* [Activity]: Search the material below for the string "KRevision". Return every line that holds it.

* [Input]:
(* ===== verification/WorkspaceSafety.v ===== *)
(** What the workspace controller may do to revisions.

    - [WorkspaceGuard]: when a revision may be committed, created or deleted, and
      what the status may say, in terms of the calls made before; every reconcile
      and every verb keeps to it.
    - [WorkspaceExamples]: the theorems applied to small workspaces, and what the
      controller does not achieve. *)
From S2P Require Import Prelude GoLib GoFs Scheduler Autoscale Gc Cas Wire Host Guarded Controller ClaimController WorkspaceController.
#[local] Open Scope go_scope.

Module WorkspaceGuard.
Import Registry Chunk Kube Ctl Binding Workspaces WorkspaceFacts.

Abbreviation ev q x := (Ev (CCtl q) x).

(** The committed revisions of a workspace in a listing of its namespace. *)
Definition committed_of (ws : Workspace) (l : list WorkspaceRevision) : list WorkspaceRevision :=
  committedRevisions (List.filter (fun v => String.eqb (rv_WorkspaceRef (rv_spec v)) (Name (ws_meta ws))) l).

Definition listed (ws : Workspace) (l : list WorkspaceRevision) (t : trace) : Prop :=
  ev (KList KRevision (Namespace (ws_meta ws)) []) (Some l) ∈ t.

(** The revision comes from no other, or from one that was found in the workspace
    that it names. *)
Definition resolved (v : WorkspaceRevision) (t : trace) : Prop :=
  match FromWorkspaceRevision (rv_spec v) with
  | None => True
  | Some src => exists parent, ev (KGet KRevision (Namespace (rv_meta v)) (rr_Revision src)) (Found parent) ∈ t /\
                  rv_WorkspaceRef (rv_spec parent) = rr_Workspace src
  end.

* [Task output]:
  ev (KList KRevision (Namespace (ws_meta ws)) []) (Some l) ∈ t.
  | Some src => exists parent, ev (KGet KRevision (Namespace (rv_meta v)) (rr_Revision src)) (Found parent) ∈ t /\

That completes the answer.